:: Data ::
************
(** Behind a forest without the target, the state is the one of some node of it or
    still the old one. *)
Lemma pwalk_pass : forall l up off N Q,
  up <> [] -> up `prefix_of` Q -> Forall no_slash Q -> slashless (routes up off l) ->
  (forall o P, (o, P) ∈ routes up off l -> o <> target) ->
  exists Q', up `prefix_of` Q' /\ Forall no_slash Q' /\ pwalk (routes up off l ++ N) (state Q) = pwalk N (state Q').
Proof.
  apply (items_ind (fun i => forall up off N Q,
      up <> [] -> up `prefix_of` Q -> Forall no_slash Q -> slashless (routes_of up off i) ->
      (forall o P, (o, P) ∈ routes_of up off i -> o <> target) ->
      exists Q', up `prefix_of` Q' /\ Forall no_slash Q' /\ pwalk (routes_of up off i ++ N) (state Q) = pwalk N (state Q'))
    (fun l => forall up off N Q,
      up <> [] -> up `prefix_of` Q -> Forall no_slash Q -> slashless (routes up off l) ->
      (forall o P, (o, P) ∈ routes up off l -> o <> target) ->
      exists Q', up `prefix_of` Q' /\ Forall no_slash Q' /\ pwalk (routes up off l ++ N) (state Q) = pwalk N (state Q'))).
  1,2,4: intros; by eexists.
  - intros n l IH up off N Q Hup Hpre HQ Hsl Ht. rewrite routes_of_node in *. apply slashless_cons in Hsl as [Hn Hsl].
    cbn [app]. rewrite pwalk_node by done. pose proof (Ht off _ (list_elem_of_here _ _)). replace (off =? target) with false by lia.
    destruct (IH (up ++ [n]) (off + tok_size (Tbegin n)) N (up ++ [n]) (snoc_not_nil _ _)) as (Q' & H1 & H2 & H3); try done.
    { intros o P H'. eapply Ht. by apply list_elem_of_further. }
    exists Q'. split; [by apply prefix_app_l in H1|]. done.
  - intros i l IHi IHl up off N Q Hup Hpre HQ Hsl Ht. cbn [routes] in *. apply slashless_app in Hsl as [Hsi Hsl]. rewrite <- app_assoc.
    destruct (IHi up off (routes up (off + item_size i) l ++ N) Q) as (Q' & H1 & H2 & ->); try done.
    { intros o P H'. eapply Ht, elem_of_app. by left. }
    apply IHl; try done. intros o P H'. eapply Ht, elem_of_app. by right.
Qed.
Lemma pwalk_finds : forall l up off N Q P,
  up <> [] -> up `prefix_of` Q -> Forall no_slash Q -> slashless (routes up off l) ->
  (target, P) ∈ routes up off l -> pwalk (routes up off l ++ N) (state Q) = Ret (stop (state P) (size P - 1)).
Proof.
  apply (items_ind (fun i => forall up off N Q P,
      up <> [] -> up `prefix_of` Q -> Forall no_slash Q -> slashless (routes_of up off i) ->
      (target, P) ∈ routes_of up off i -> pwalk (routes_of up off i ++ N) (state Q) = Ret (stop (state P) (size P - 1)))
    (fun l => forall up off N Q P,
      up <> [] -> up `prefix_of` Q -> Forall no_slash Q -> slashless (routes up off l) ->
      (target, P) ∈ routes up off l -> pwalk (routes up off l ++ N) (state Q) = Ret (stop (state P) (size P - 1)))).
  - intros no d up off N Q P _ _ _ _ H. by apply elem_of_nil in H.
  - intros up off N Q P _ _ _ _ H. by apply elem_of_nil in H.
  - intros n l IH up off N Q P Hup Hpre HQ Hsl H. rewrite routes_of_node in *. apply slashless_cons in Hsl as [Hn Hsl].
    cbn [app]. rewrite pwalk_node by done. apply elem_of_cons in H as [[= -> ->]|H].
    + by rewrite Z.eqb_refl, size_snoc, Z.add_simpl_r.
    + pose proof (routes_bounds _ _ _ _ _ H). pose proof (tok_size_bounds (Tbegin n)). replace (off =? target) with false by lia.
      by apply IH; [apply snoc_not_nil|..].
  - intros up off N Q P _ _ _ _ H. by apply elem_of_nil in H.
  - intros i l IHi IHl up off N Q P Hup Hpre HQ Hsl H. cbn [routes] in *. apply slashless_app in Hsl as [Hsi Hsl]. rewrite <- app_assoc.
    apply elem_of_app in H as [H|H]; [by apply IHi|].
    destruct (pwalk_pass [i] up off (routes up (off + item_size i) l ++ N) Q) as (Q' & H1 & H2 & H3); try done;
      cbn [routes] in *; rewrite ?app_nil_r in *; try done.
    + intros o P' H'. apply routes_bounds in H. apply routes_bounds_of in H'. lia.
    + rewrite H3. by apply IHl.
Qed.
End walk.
************
:: Required work ::
Repeat, character for character, the lines of the material above from the line with "1,2,4: intros; by eexists." through the line with "cbn [app]. rewrite pwalk_node by done. pose".

:: Output for this task ::
  1,2,4: intros; by eexists.
  - intros n l IH up off N Q Hup Hpre HQ Hsl Ht. rewrite routes_of_node in *. apply slashless_cons in Hsl as [Hn Hsl].
    cbn [app]. rewrite pwalk_node by done. pose proof (Ht off _ (list_elem_of_here _ _)). replace (off =? target) with false by lia.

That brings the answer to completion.